* [WORK TASK]:
Search the records for lines with the word "Hard" and copy each match.

* [INPUT DATA]:
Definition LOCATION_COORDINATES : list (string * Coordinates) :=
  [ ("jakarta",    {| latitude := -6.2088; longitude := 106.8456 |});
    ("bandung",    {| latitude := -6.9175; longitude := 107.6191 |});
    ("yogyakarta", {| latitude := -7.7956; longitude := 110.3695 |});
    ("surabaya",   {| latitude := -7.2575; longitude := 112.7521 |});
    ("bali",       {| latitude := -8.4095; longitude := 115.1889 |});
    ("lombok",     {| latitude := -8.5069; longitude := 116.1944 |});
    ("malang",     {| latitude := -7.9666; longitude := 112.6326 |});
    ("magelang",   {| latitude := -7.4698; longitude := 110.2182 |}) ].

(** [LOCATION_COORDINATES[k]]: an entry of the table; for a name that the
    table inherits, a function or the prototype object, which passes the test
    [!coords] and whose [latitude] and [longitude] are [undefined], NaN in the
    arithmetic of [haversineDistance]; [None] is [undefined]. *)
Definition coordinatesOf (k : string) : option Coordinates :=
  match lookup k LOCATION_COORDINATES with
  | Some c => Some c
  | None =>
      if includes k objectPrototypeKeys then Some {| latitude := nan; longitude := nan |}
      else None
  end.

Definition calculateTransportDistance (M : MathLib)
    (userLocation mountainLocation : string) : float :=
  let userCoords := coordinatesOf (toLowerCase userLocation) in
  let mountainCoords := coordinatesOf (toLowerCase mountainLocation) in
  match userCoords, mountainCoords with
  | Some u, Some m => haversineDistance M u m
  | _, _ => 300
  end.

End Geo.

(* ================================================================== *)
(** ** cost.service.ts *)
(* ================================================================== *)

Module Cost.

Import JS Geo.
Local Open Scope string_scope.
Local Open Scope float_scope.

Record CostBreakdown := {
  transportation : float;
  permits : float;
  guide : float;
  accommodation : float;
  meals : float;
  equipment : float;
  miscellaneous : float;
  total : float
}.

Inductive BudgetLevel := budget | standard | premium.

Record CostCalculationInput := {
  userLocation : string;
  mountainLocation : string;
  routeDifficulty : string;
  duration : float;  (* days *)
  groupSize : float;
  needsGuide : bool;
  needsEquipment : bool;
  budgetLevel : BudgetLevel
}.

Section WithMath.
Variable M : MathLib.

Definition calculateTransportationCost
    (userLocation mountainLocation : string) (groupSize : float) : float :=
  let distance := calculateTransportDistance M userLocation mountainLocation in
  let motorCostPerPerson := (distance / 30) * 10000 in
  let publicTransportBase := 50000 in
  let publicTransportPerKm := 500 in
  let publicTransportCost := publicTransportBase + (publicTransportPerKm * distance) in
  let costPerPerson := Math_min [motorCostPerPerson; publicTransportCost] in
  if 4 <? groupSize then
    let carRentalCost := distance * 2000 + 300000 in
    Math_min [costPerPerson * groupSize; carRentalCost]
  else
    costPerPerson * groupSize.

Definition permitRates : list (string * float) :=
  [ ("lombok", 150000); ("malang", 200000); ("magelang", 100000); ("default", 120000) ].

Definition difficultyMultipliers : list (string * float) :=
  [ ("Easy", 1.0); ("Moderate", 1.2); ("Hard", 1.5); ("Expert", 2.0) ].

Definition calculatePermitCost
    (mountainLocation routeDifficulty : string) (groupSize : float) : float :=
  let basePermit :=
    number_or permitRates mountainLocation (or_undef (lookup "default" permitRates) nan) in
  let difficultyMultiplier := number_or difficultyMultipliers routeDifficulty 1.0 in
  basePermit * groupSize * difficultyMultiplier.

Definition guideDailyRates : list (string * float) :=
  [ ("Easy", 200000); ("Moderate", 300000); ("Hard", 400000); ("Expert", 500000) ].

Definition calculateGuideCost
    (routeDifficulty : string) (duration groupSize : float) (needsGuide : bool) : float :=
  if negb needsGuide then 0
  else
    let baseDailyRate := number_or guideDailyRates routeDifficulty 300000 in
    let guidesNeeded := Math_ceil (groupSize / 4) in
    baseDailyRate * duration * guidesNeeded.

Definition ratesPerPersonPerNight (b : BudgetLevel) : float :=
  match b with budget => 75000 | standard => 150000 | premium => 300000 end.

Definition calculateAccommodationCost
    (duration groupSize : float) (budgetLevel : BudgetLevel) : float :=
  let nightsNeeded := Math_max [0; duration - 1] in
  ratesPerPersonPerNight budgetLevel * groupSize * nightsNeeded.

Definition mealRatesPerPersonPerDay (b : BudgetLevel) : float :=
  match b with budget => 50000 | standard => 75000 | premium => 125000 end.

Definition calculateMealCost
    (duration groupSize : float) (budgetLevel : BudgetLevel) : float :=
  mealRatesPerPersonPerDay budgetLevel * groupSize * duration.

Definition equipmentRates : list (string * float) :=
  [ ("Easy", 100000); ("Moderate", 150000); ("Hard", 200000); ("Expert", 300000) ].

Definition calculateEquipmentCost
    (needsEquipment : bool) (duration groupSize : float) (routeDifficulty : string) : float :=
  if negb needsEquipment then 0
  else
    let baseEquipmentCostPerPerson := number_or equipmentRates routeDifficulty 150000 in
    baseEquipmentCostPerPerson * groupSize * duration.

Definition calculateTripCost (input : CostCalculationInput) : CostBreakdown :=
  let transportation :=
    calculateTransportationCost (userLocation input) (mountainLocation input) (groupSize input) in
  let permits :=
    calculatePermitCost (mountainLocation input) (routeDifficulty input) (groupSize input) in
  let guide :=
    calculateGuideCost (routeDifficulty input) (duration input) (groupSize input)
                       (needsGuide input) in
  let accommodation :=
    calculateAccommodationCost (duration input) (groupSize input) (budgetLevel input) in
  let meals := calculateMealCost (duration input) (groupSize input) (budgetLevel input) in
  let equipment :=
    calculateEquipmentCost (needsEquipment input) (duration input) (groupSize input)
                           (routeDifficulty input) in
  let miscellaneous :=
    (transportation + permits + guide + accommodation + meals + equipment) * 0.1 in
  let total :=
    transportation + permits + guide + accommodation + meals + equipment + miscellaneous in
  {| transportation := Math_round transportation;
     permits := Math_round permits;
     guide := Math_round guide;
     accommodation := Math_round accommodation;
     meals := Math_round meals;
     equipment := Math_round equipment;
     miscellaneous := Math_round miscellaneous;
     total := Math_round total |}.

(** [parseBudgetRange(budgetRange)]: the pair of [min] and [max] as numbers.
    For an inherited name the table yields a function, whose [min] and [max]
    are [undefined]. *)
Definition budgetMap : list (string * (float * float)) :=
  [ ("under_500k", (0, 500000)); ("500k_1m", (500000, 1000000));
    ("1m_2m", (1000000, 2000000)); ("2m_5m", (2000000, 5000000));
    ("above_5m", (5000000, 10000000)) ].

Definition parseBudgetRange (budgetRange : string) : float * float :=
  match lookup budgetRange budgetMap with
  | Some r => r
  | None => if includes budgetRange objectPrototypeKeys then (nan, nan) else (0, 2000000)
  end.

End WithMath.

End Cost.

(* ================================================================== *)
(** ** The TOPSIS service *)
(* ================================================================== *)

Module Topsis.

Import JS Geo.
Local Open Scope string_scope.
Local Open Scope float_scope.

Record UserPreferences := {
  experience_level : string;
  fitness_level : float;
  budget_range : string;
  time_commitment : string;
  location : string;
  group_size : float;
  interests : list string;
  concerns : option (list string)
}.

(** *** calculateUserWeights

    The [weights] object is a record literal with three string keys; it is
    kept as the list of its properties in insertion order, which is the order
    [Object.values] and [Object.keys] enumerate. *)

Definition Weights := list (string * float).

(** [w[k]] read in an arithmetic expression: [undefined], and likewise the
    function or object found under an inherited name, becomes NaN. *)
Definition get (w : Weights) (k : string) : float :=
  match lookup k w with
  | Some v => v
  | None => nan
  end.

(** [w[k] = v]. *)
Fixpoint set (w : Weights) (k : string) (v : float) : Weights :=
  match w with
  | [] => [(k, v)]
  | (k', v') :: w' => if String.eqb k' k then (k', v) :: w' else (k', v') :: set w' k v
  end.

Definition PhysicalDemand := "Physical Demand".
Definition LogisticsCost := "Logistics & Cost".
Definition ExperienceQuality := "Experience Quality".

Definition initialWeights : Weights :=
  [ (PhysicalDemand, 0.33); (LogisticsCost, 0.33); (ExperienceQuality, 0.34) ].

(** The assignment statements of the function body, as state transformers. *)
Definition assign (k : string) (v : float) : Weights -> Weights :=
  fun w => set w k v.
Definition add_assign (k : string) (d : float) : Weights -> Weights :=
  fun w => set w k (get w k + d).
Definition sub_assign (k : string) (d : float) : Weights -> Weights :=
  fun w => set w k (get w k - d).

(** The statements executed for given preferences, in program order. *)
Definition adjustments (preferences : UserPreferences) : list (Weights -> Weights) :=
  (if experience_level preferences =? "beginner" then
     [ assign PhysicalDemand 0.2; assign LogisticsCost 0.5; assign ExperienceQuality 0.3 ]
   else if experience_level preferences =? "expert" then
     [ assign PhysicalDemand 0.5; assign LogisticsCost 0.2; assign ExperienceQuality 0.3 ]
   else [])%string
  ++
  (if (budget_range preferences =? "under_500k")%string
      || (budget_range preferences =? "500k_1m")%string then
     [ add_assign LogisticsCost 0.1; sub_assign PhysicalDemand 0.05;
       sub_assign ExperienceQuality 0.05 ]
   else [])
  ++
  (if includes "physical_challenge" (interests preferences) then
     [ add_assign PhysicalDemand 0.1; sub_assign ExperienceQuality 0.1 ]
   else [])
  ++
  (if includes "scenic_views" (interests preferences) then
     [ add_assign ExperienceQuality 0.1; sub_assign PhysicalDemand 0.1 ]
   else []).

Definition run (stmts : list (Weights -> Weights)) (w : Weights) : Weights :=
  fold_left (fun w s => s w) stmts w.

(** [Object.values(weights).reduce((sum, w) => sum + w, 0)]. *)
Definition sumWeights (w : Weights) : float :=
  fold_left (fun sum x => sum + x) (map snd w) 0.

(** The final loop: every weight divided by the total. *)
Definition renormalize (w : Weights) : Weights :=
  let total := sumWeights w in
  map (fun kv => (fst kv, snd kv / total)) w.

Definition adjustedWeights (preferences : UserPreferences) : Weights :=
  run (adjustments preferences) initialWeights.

* [RESPONSE TO THIS TASK]:
  [ ("Easy", 1.0); ("Moderate", 1.2); ("Hard", 1.5); ("Expert", 2.0) ].
  [ ("Easy", 200000); ("Moderate", 300000); ("Hard", 400000); ("Expert", 500000) ].
  [ ("Easy", 100000); ("Moderate", 150000); ("Hard", 200000); ("Expert", 300000) ].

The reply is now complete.